This entry has not been updated since then but may contain minor corrections and revisions.

BURGH, BOROUGH, Burrow(e), Burrough, Borrow(e), Boro', n.1 A town possessing special privileges conferred by royal charter and having a municipal corporation. Also, a town which sends representatives to parliament. See also Broch, n.1, 2. “Burrough became the prevalent spelling in E.M.E. but was subsequently displaced by borough in Eng. and Ir., while the form established in Scotland was burgh” (N.E.D. s.v. borough). The burgh which formed the basis of Scottish local administration in towns since the 12th c. disappeared under the Local Government (Scotland) Act on May 16, 1975, and its functions, and in most cases also its property, which had been gradually encroached on since 1929, are finally transferred to regional and district councils. See also Convention. [′bʌrə, ′bɔrə, ′bɔro, bʌrg]

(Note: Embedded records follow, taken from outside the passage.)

(** C2: for a raw percentage [r], a number found under [percentage] in the
    payload of [/api/system_status/soe] and under [backup_reserve_percent]
    in that of [/api/operation], and [f] the float it stands for:
    [level(scale=True)] and [get_reserve(scale=True)] return the binary64
    value of [(r / 0.95) - (5 / 0.95)]; raw 100 gives 100.0, raw 50 gives
    47.36842105263158 and raw 5 gives 0.0; with [scale=False], [level]
    returns [r] itself and [get_reserve] returns [float(r)], which for a
    float, and for an integer from 0 to 100, is the same number. *)
Theorem battery_scaling r f soe op st st1 st2 :
  as_float r = Ok f →
  poll "/api/system_status/soe" false false false false st = (Ok (PDict soe), st1) →
  dict_get "percentage" soe = Some r →
  poll "/api/operation" false false false false st = (Ok (PDict op), st2) →
  dict_get "backup_reserve_percent" op = Some r →
  (level true st = (Ok (PFloat (f / 0.95 - 5 / 0.95)%float), st1)
   ∧ get_reserve true st = (Ok (PFloat (f / 0.95 - 5 / 0.95)%float), st2))
  ∧ (r = PInt 100 →
     level true st = (Ok (PFloat 100%float), st1)
     ∧ get_reserve true st = (Ok (PFloat 100%float), st2))
  ∧ (r = PInt 50 →
     level true st = (Ok (PFloat 47.36842105263158%float), st1)
     ∧ get_reserve true st = (Ok (PFloat 47.36842105263158%float), st2))
  ∧ (r = PInt 5 →
     level true st = (Ok (PFloat 0%float), st1)
     ∧ get_reserve true st = (Ok (PFloat 0%float), st2))
  ∧ (level false st = (Ok r, st1)
     ∧ get_reserve false st = (Ok (PFloat f), st2)
     ∧ (raw_percent r → same_number r f)).
Proof.
  intros Hf Hsoe Hpct Hop Hres.
  assert (Hl := λ scale, level_of_payload scale soe r st st1 Hsoe Hpct).
  assert (Hg := λ scale, get_reserve_of_payload scale op r f st st2 Hop Hres Hf).
  assert (Hscaled : level true st = (Ok (PFloat (f / 0.95 - 5 / 0.95)%float), st1)
                    ∧ get_reserve true st = (Ok (PFloat (f / 0.95 - 5 / 0.95)%float), st2)).
  { rewrite Hl, Hg. rewrite (app_scale_float r f Hf).
    by rewrite (app_scale_float (PFloat f) f). }
  split; [exact Hscaled|].
  split; [|split; [|split]].
  1-3: intros ->; vm_compute in Hf; injection Hf as <-; exact Hscaled.
  rewrite Hl, Hg. repeat split. intros Hr. by apply raw_percent_same.
Qed.
(** C9.  [WriteHeader] on the wrapper records the status and calls the
    embedded writer's [WriteHeader], but leaves [headerWritten] false.
    So when a handler calls [WriteHeader c] and then [Write], the
    embedded writer receives [WriteHeader c], then [WriteHeader 200],
    then the [Write]; the recorded status stays [c].  On the server's
    writer that is two [WriteHeader] calls, with c and with 200, also
    when the handler sets headers first. *)
Theorem metricsResponseWriter_double_WriteHeader
    (W : Type) `{!ResponseWriter W} (w : W) (c : Z) (b : body) :
  let mw := Write b (WriteHeader c (newMetricsResponseWriter w)) in
  headerWritten (WriteHeader c (newMetricsResponseWriter w)) = false
  ∧ inner mw = Write b (WriteHeader StatusOK (WriteHeader c w))
  ∧ statusCode mw = c
  ∧ (∀ (hdrs : list writerOp) (rw : recorder),
       forallb isHeaderOp hdrs = true →
       let mw' := runOps (hdrs ++ [OpWriteHeader c; OpWrite b])
                    (newMetricsResponseWriter rw) in
       recCalls (inner mw') =
         recCalls rw ++ [CallWriteHeader c; CallWriteHeader StatusOK; CallWrite b]
       ∧ writeHeaderCalls (recCalls (inner mw')) =
           writeHeaderCalls (recCalls rw) ++ [c; StatusOK]
       ∧ statusCode mw' = c).
Proof.
  cbv zeta. split; [reflexivity|]. split; [reflexivity|].
  split; [reflexivity|].
  intros hdrs rw Hhdrs.
  rewrite runOps_app, (runOps_headers _ _ Hhdrs). simpl.
  rewrite (recCalls_runOps_headers _ _ Hhdrs), <- !app_assoc.
  split; [reflexivity|]. split; [|reflexivity].
  rewrite writeHeaderCalls_app. reflexivity.
Qed.

(** ** enableCORS *)

#[export] Instance recorder_Laws : ResponseWriterLaws recorder.
Proof. split; reflexivity. Qed.

#[export] Instance metrics_Laws (W : Type) `{!ResponseWriter W}
    `{!ResponseWriterLaws W} : ResponseWriterLaws (metricsResponseWriter W).
Proof.
  split.
  - intros f mw. simpl. apply Header_updHeader.
  - intros c mw. simpl. apply Header_WriteHeader.
  - intros b mw. simpl. unfold mw_Write.
    destruct (headerWritten mw); simpl.
    + apply Header_Write.
    + rewrite Header_Write. apply Header_WriteHeader.
Qed.

Lemma Header_Set_lookup {W : Type} `{!ResponseWriter W}
    `{!ResponseWriterLaws W} (k v key : string) (w : W) :
  Header (updHeader (HttpHeader.Set_ k v) w) !! key =
    if decide (k = key) then Some [v] else Header w !! key.
Proof.
  rewrite Header_updHeader. unfold HttpHeader.Set_. apply lookup_insert.
Qed.

Lemma Header_Add_lookup {W : Type} `{!ResponseWriter W}
    `{!ResponseWriterLaws W} (k v key : string) (w : W) :
  Header (updHeader (HttpHeader.Add k v) w) !! key =
    if decide (k = key) then Some (HttpHeader.Values k (Header w) ++ [v])
    else Header w !! key.
Proof.
  rewrite Header_updHeader. unfold HttpHeader.Add. apply lookup_insert.
Qed.

(** The answer to a pre-flight request from a trusted origin. *)
Lemma corsOrigins_preflight {W : Type} `{!ResponseWriter W} (r : Request)
    (origin : string) (trusted : list string) (w : W) :
  origin ∈ trusted → isPreflight r = true →
  corsOrigins r origin trusted w =
    (WriteHeader StatusOK
       (updHeader (HttpHeader.Set_ "Access-Control-Allow-Headers"
                     "Authorization, Content-Type")
          (updHeader (HttpHeader.Set_ "Access-Control-Allow-Methods"
                        "OPTIONS, PUT, PATCH, DELETE")
             (updHeader (HttpHeader.Set_ "Access-Control-Allow-Origin" origin)
                w))), true).
Proof.
  intros Hin Hpre. induction trusted as [|o rest IH].
  - inversion Hin.
  - simpl. destruct (String.eqb origin o) eqn:Ho.
    + rewrite Hpre. reflexivity.
    + apply String.eqb_neq in Ho. apply elem_of_cons in Hin as [Heq|Hin];
        [contradiction|]. apply IH. exact Hin.
Qed.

1. Burgh, burrowe, burrough. Chron. order.Peb. 1706 Burgh Records (1910) 175:
Nominatis provest Tweedie commissioner for this burgh to the generall convention of royall burrowes to meet at Edinburgh.
Lnk. 1708 Minutes J.P.s Lnk. (S.H.S. 1931) 26:
The clerk of the Peace of every shire, steuartry, burrough, or place in Scotland.

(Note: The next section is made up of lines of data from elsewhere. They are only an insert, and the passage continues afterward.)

(** C7, as the code has it: [GenerateTest] fails with the condition of no
    exported symbols exactly when the extractor returns no Symbol for the
    text.  [GenerateTestWithAugment] fails with that condition exactly when
    the analysis it obtained lists no export; this is the extractor
    returning no Symbol whenever the analysis is the local one (the
    external program ran and failed, or printed something that is not
    JSON), and when no analysis is obtained (the program is not found, the
    temporary file cannot be made or written) the failure is that of the
    analysis, whatever the text.  The extractor itself is a total function
    and answers the empty list for a text without declarations. *)
Theorem no_exports_condition (tsPath code framework projectRoot : string)
    (ord : range_order value) (run : augmentRun) :
  (GenerateTest tsPath code framework = inl (errNoExports tsPath)
     ↔ extractExports code = [])
  ∧ (GenerateTestWithAugment run ord tsPath code framework projectRoot
     = inl (errNoExports tsPath)
     ↔ ∃ analysis, AnalyzeWithAugment run tsPath code projectRoot = inr analysis
                   ∧ an_Exports analysis = [])
  ∧ (run = CommandFails ∨ run = OutputNotJSON →
       (GenerateTestWithAugment run ord tsPath code framework projectRoot
        = inl (errNoExports tsPath) ↔ extractExports code = []))
  ∧ (∀ err, AnalyzeWithAugment run tsPath code projectRoot = inl err →
       GenerateTestWithAugment run ord tsPath code framework projectRoot
       = inl ("augment analysis failed: " +:+ err))
  ∧ (extractExports code ≠ [] →
       ∃ text, GenerateTest tsPath code framework = inr text)
  ∧ extractExports "" = [].
Proof.
  assert (Haug : ∀ run',
            AnalyzeWithAugment run' tsPath code projectRoot = inr (analyzeBasic tsPath code) →
            GenerateTestWithAugment run' ord tsPath code framework projectRoot
            = inl (errNoExports tsPath) ↔ extractExports code = []).
  { intros run' Hrun. unfold GenerateTestWithAugment. rewrite Hrun.
    rewrite analyzeBasic_exports, length_map, <- length_zero_nil.
    destruct (length (extractExports code) =? 0); split; done. }
  split_and!.
  - apply GenerateTest_fails_iff.
  - unfold GenerateTestWithAugment.
    destruct (AnalyzeWithAugment run tsPath code projectRoot) as [err|analysis].
    + split.
      * intros H. exfalso. injection H as H. unfold errNoExports in H.
        vm_compute in H. discriminate H.
      * intros (analysis & Ha & _). discriminate Ha.
    + destruct (an_Exports analysis) as [|e es] eqn:E; simpl.
      * split; [|done]. intros _. by exists analysis.
      * split; [done|]. intros (analysis' & [= <-] & He). congruence.
  - intros [-> | ->]; by apply Haug.
  - intros err Herr. unfold GenerateTestWithAugment. by rewrite Herr.
  - intros Hne. unfold GenerateTest.
    destruct (length (extractExports code) =? 0) eqn:E; [|eauto].
    by apply length_zero_nil in E.
  - done.
Qed.

Lemma no_exports_condition_witness :
  (CommandFails = CommandFails ∨ CommandFails = OutputNotJSON)
  ∧ extractExports add_ts ≠ []
  ∧ (GenerateTestWithAugment CommandFails ascending "add.ts" add_ts "vitest" "."
     = inl (errNoExports "add.ts") ↔ extractExports add_ts = [])
  ∧ ∃ text, GenerateTest "add.ts" add_ts "vitest" = inr text.
Proof.
  assert (Hrun : CommandFails = CommandFails ∨ CommandFails = OutputNotJSON) by (by left).
  assert (Hne : extractExports add_ts ≠ []) by (vm_compute; discriminate).
  destruct (no_exports_condition "add.ts" add_ts "vitest" "." ascending CommandFails)
    as (_ & _ & Hlocal & _ & Hok & _).
  split_and!; [exact Hrun|exact Hne|exact (Hlocal Hrun)|exact (Hok Hne)].
Defined.

(** C7 as stated fails in [GenerateTestWithAugment]: for a text without
    declarations and a run in which the external program is not found, the
    extractor returns no Symbol and yet the failure is that of the
    analysis, not the condition of no exported symbols; and for the text of
    the example, from which the extractor returns a Symbol, a run in which
    the program prints an analysis without exports fails with the condition
    of no exported symbols. *)
Lemma no_exports_condition_varies_with_the_run :
  extractExports "" = []
  ∧ GenerateTestWithAugment (LookPathFails "executable file not found in $PATH")
      ascending "empty.ts" "" "vitest" "."
    = inl "augment analysis failed: augment CLI not found in PATH: executable file not found in $PATH"
  ∧ GenerateTestWithAugment (LookPathFails "executable file not found in $PATH")
      ascending "empty.ts" "" "vitest" "."
    ≠ inl (errNoExports "empty.ts")
  ∧ extractExports add_ts ≠ []
  ∧ GenerateTestWithAugment (OutputParsed emptyAnalysis) ascending
      "add.ts" add_ts "vitest" "."
    = inl (errNoExports "add.ts").
Proof.
  split_and!; [reflexivity|reflexivity|vm_compute; discriminate|
               vm_compute; discriminate|reflexivity].
Qed.
(** C5 at a reply in which fr is listed by two regions: the later one
    wins. *)
Lemma refresh_maps_every_listed_code_witness :
  JsMap.get "fr"
    (regionMap (regionMapCache
       (after (getRegionMap None
                 (mkEnv 1000 (reply_regions [region_eu; region_b]) 1100)
                 (init_state 0)))))
  = Some region_b.
Proof.
  refine (proj1 (proj2 (proj2 (refresh_maps_every_listed_code None
                          (mkEnv 1000 (reply_regions [region_eu; region_b]) 1100)
                          (init_state 0) [region_eu; region_b] region_eu "fr"
                          eq_refl _ _ _))) region_b _).
  - eexists. repeat split.
  - left. reflexivity.
  - exists [country "de"; country "fr"], (country "fr").
    split; [reflexivity|]. split; [right; left; reflexivity | reflexivity].
  - exists [region_eu], []. split; [reflexivity|]. split.
    + exists [country "fr"], (country "fr").
      split; [reflexivity|]. split; [left; reflexivity | reflexivity].
    + constructor.
Defined.

(** C6 at a reply whose second region lists the default code us. *)
Lemma fallback_region_chosen_once_witness :
  fallbackRegion
    (after (getRegionMap None
              (mkEnv 1000 (reply_regions [region_eu; region_na]) 1100)
              (init_state 0)))
  = Some region_na.
Proof.
  refine (proj1 (proj1 (fallback_region_chosen_once None)
                   (mkEnv 1000 (reply_regions [region_eu; region_na]) 1100)
                   (init_state 0) [region_eu; region_na] eq_refl _ _ eq_refl)
                region_na _).
  - eexists. repeat split.
  - discriminate.
  - exists [region_eu], []. split; [reflexivity|]. split.
    + exists [country "us"; country "ca"], (country "us").
      split; [reflexivity|]. split; [left; reflexivity | reflexivity].
    + constructor; [|constructor].
      intros (cs & c & Hcs & Hin & Hiso). injection Hcs as <-.
      destruct Hin as [<- | [<- | []]]; discriminate.
Defined.
(** X22.  A configured [accept-encoding] array always replaces the
    browser's header, by its elements joined with a comma and a space, by
    the empty string when the array is empty; a configured string replaces
    it unless it is empty, in which case the browser's header stays. *)
Theorem requestHandler_accept_encoding
    (headersConfig : HeadersConfig.t) (requestHeaders : gmap string string) :
  (forall encodings,
     HeadersConfig.accept_encoding headersConfig = Some (EncodingArray encodings) ->
     requestHandler (Some headersConfig) requestHeaders !! "accept-encoding"
     = Some (String.concat ", " encodings))
  /\ (HeadersConfig.accept_encoding headersConfig = Some (EncodingArray []) ->
      requestHandler (Some headersConfig) requestHeaders !! "accept-encoding" = Some "")
  /\ (forall encoding,
        HeadersConfig.accept_encoding headersConfig = Some (EncodingString encoding) ->
        encoding <> "" ->
        requestHandler (Some headersConfig) requestHeaders !! "accept-encoding"
        = Some encoding)
  /\ ((HeadersConfig.accept_encoding headersConfig = None
       \/ HeadersConfig.accept_encoding headersConfig = Some (EncodingString "")) ->
      requestHandler (Some headersConfig) requestHeaders !! "accept-encoding"
      = requestHeaders !! "accept-encoding").
Proof.
  repeat split.
  - intros encodings He. rewrite requestHandler_lookup. cbn. now rewrite He.
  - intros He. rewrite requestHandler_lookup. cbn. now rewrite He.
  - intros encoding He Hne. rewrite requestHandler_lookup. cbn. rewrite He. cbn.
    unfold string_truthy. destruct (String.eqb_spec encoding ""); [contradiction|].
    reflexivity.
  - intros He. rewrite requestHandler_lookup. cbn.
    destruct He as [->| ->]; cbn; now destruct (HeadersConfig.accept headersConfig) as [a|];
      [destruct (string_truthy a)|].
Qed.
(** ** Counting in the log *)

Lemma count_where_app f (l1 l2 : list effect) :
  count_where f (l1 ++ l2) = count_where f l1 + count_where f l2.
Proof.
  induction l1 as [|e l1 IH]; simpl; [reflexivity|]. rewrite IH. lia.
Qed.

Lemma accepted_payloads_app (l1 l2 : list effect) :
  accepted_payloads (l1 ++ l2) = accepted_payloads l1 ++ accepted_payloads l2.
Proof.
  induction l1 as [|e l1 IH]; simpl; [reflexivity|].
  destruct e as [| | | ? [|] | | | | |]; simpl; now rewrite IH.
Qed.

Lemma rejected_payloads_app (l1 l2 : list effect) :
  rejected_payloads (l1 ++ l2) = rejected_payloads l1 ++ rejected_payloads l2.
Proof.
  induction l1 as [|e l1 IH]; simpl; [reflexivity|].
  destruct e as [| | | ? [|] | | | | |]; simpl; now rewrite IH.
Qed.

Lemma fetched_urls_app (l1 l2 : list effect) :
  fetched_urls (l1 ++ l2) = fetched_urls l1 ++ fetched_urls l2.
Proof.
  induction l1 as [|e l1 IH]; simpl; [reflexivity|].
  destruct e; simpl; now rewrite IH.
Qed.

Lemma forwarded_addresses_app (l1 l2 : list effect) :
  forwarded_addresses (l1 ++ l2) =
  forwarded_addresses l1 ++ forwarded_addresses l2.
Proof.
  induction l1 as [|e l1 IH]; simpl; [reflexivity|].
  destruct e; simpl; now rewrite IH.
Qed.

Cai. 1920 H. F. Campbell Cai. and Sth. 75:
In 1902 it [Pulteneytown] was united to the Burgh of Wick.

2. Borrow(e).Sc. 1700 Records Conv. Burghs (1880) 297:
And performeing of all acts and ordinances of borrowes made or to be made.
Sc. 1709 First Earl of Cromartie in Earls of Crm. (ed. Fraser 1876) II. 99:
The first possession he attempted was to require the whole shyre to chuse members of parliament for shyre and borrow at his prescription.

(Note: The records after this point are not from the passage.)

(** * tabarules.processing: column labelling for association-rule mining

    A shallow embedding of [src/tabarules/processing.py] and the
    properties of its three labelers, the column dispatcher and the
    row assembler.

    Conventions of the model.
    - A pandas Series carries the default RangeIndex, so a label is a
      position and a Series is the list of its cells.
    - A numeric cell is [option Z]: [None] is NaN, [Some z] the number z.
      Integer-valued data is what the model covers; order and equality on
      such floats agree with [Z].
    - A cell of an object column is [option string]: [None] is the missing
      marker.
    - An output Series is [list (option string)]: [None] is [np.nan].
    - Python exceptions are results [Raise e]. Indexing a Series with a
      list that holds an absent label raises [KeyError], as pandas does from
      version 1.0 on (earlier versions do so when no label of the list is
      present, which is the only case the failure results below rest on).
    - [ceil((i+1) / cutoffs * len_series)] is evaluated in binary64, as
      Python does, with the Standard Library's [SpecFloat]. *)

From Stdlib Require Import ZArith SpecFloat Sorting.Sorted Sorting.Permutation.
From stdpp Require Import base list strings pretty gmap.

Local Open Scope Z_scope.

(** ** Exceptions and the error monad *)

Inductive exn : Set :=
| IndexError | KeyError | NameError | TypeError
| ValueError | OverflowError | ZeroDivisionError.

Definition exn_name (e : exn) : string :=
  match e with
  | IndexError => "IndexError"
  | KeyError => "KeyError"
  | NameError => "NameError"
  | TypeError => "TypeError"
  | ValueError => "ValueError"
  | OverflowError => "OverflowError"
  | ZeroDivisionError => "ZeroDivisionError"
  end.

Inductive result (A : Type) : Type :=
| Ok (a : A)
| Raise (e : exn).
Arguments Ok {A} a.
Arguments Raise {A} e.

Definition bind {A B} (m : result A) (k : A -> result B) : result B :=
  match m with
  | Ok a => k a
  | Raise e => Raise e
  end.

Notation "'let!' x ':=' m 'in' k" := (bind m (fun x => k))
  (at level 10, x name, m at level 100, k at level 200).

Fixpoint traverse {A B} (f : A -> result B) (l : list A) : result (list B) :=
  match l with
  | [] => Ok []
  | x :: l' => let! y := f x in let! ys := traverse f l' in Ok (y :: ys)
  end.

(** [raises r name]: the call ended in an exception of the class [name]. *)
Definition raises {A} (r : result A) (name : string) : Prop :=
  exists e, r = Raise e /\ exn_name e = name.


(** ** Python and numpy primitives *)

(** [range(n)] *)
Definition range (n : Z) : list Z := Z.of_nat <$> seq 0 (Z.to_nat n).

(** binary64, for the one float expression of the module *)
Definition prec : Z := 53.
Definition emax : Z := 1024.

(** [float(z)]: the nearest binary64 number *)
Definition py_float (z : Z) : spec_float := binary_normalize prec emax z 0 false.

(** [a / b] on ints below 2^53, where the quotient of the converted
    operands is the correctly rounded quotient Python returns *)
Definition true_div (a b : Z) : result spec_float :=
  if b =? 0 then Raise ZeroDivisionError
  else Ok (SFdiv prec emax (py_float a) (py_float b)).

(** [math.ceil] *)
Definition ceil (f : spec_float) : result Z :=
  match f with
  | S754_zero _ => Ok 0
  | S754_finite s m e =>
      let v := if s then Z.neg m else Z.pos m in
      Ok (if 0 <=? e then v * 2 ^ e else - ((- v) / 2 ^ (- e)))
  | S754_infinity _ => Raise OverflowError
  | S754_nan => Raise ValueError
  end.

(** [a[k]] on a numpy array: a negative index counts from the end *)
Definition ndarray_getitem {A} (a : list A) (k : Z) : result A :=
  let n := Z.of_nat (length a) in
  let k' := if k <? 0 then k + n else k in
  if (0 <=? k') && (k' <? n) then
    match a !! Z.to_nat k' with
    | Some x => Ok x
    | None => Raise IndexError
    end
  else Raise IndexError.

(** [l[k]] on a Python list, for the non-negative indices the module uses *)
Definition list_getitem {A} (l : list A) (k : nat) : result A :=
  match l !! k with
  | Some x => Ok x
  | None => Raise IndexError
  end.

(** [s[keys]] on a Series with a RangeIndex: selection by label *)
Definition series_getitem_list {A} (s : list A) (keys : list Z) : result (list A) :=
  traverse (fun k =>
              if (0 <=? k) && (k <? Z.of_nat (length s)) then
                match s !! Z.to_nat k with
                | Some x => Ok x
                | None => Raise KeyError
                end
              else Raise KeyError) keys.

(** [Series.sort_values()] on numbers: the ascending arrangement *)
Fixpoint insert_sorted (x : Z) (l : list Z) : list Z :=
  match l with
  | [] => [x]
  | y :: l' => if x <=? y then x :: l else y :: insert_sorted x l'
  end.

Definition sort_values (l : list Z) : list Z := foldr insert_sorted [] l.

(** [Series.unique()]: the distinct cells in order of first appearance *)
Fixpoint unique {A} `{EqDecision A} (l : list A) : list A :=
  match l with
  | [] => []
  | x :: l' => x :: filter (fun y => y <> x) (unique l')
  end.

(** [pd.isna] on a cell *)
Definition isna {A} (c : option A) : bool :=
  match c with
  | None => true
  | Some _ => false
  end.

(** the non-missing cells, [series[not_nas[0]]] *)
Definition not_na {A} (series : list (option A)) : list A := omap id series.

(** ** Series *)

Inductive dtype : Set := int64 | float64.

(** [str(val)] of a numpy scalar below 1e16 *)
Definition str (dt : dtype) (val : Z) : string :=
  match dt with
  | int64 => pretty val
  | float64 => pretty val +:+ ".0"
  end.

Inductive Series : Type :=
| NumSeries (dt : dtype) (cells : list (option Z))
| ObjSeries (cells : list (option string)).

Definition shape0 (s : Series) : nat :=
  match s with
  | NumSeries _ cells => length cells
  | ObjSeries cells => length cells
  end.

Definition default_cutoffs : Z := 4.
Definition default_which_yes : Z := 1.
(** [['label', 'return_na'][1]] *)
Definition default_na_action : string := "return_na".

(** ** float_processer *)

(** [series[i] <= cutoff_vals[j]]; a comparison with NaN is false *)
Definition cell_le (x : option Z) (c : Z) : bool :=
  match x with
  | Some v => v <=? c
  | None => false
  end.

(** [ceil((i+1) / cutoffs * len_series)] *)
Definition cutoff_index (i cutoffs len_series : Z) : result Z :=
  let! q := true_div (i + 1) cutoffs in
  ceil (SFmul prec emax q (py_float len_series)).

Arguments cutoff_index : simpl never.

Definition cutoff_val_ind (cutoffs len_series : Z) : result (list Z) :=
  traverse (fun i => cutoff_index i cutoffs len_series) (range (cutoffs - 1)).

Definition cutoff_vals (series : list (option Z)) (cutoffs : Z) : result (list Z) :=
  let not_na_series := not_na series in
  let len_series := Z.of_nat (length not_na_series) in
  let series_sorted := sort_values not_na_series in
  let! ind := cutoff_val_ind cutoffs len_series in
  series_getitem_list series_sorted ind.

Definition str_labels (dt : dtype) (title : string) (cutoffs : Z) (cutoff_vals : list Z)
  : result (list string) :=
  let labels := (fun val => title +:+ "_lessthan_" +:+ str dt val) <$> cutoff_vals in
  let! last := ndarray_getitem cutoff_vals (cutoffs - 2) in
  Ok (labels ++ [title +:+ "_morethan_" +:+ str dt last]).

(** The loop over [j]: what it appends to [output_list] for one cell. *)
Fixpoint scan_cutoffs (x : option Z) (cutoff_vals : list Z) (labels : list string)
    (js : list nat) : result (list string) :=
  match js with
  | [] => Ok []
  | j :: js' =>
      let! c := ndarray_getitem cutoff_vals (Z.of_nat j) in
      if cell_le x c then
        let! l := list_getitem labels j in Ok [l]
      else if (Z.of_nat j =? Z.of_nat (length cutoff_vals) - 1) then
        let! l := list_getitem labels (length cutoff_vals) in Ok [l]
      else scan_cutoffs x cutoff_vals labels js'
  end.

3. Phrases and combs.: (1) borough-acres, a piece of land belonging to a borough. These are also called burgess-acres (Bwk. 1776 Session Papers, Wilkieson v. Earl of Lauderdale (24 Sept.) 3); (2) burgh customs, customs or duties levied by a borough (Lnl.1 1937) (see quot.); (3) borrowdales, = (1), as appointed among the inhabitants; (4) borough-laird, “the owner of house-property in a burgh” (Sc. 1911 S.D.D. Add.); †(5) borrowland, lands belonging to a borough; †(6) borrow-maill, burrow meal, “the annual duty payable to the sovereign by a burgh for the enjoyment of certain rights” (Sc. 1825 Jam.2); †(7) burgh-muir, borough muir, moor-land belonging to a borough; †(8) burgh of barony, a borough under the jurisdiction of a baron; †(9) burgh of regality, a borough under the jurisdiction of a Lord of Regality; see Regality: (10) burgh rood. See Ruid, n., 4.; (11) burgh-royal, royal burrow, a Scottish borough which derives its charter directly from the Crown; (12) burgh-school, a school maintained by a borough (Fif.1. Lnl.1 1937); (13) burrowstoun, borrows town, boro' toon, boroughs town, a borough (Lnl.1 1937) (see (11)). Borough-town is arch. in Eng. See -S, suff. (1).(1) Sc. 1776 Kames Gentleman Farmer 247: 
It [good marl] improves the weakest ground to equal the best borough-acres.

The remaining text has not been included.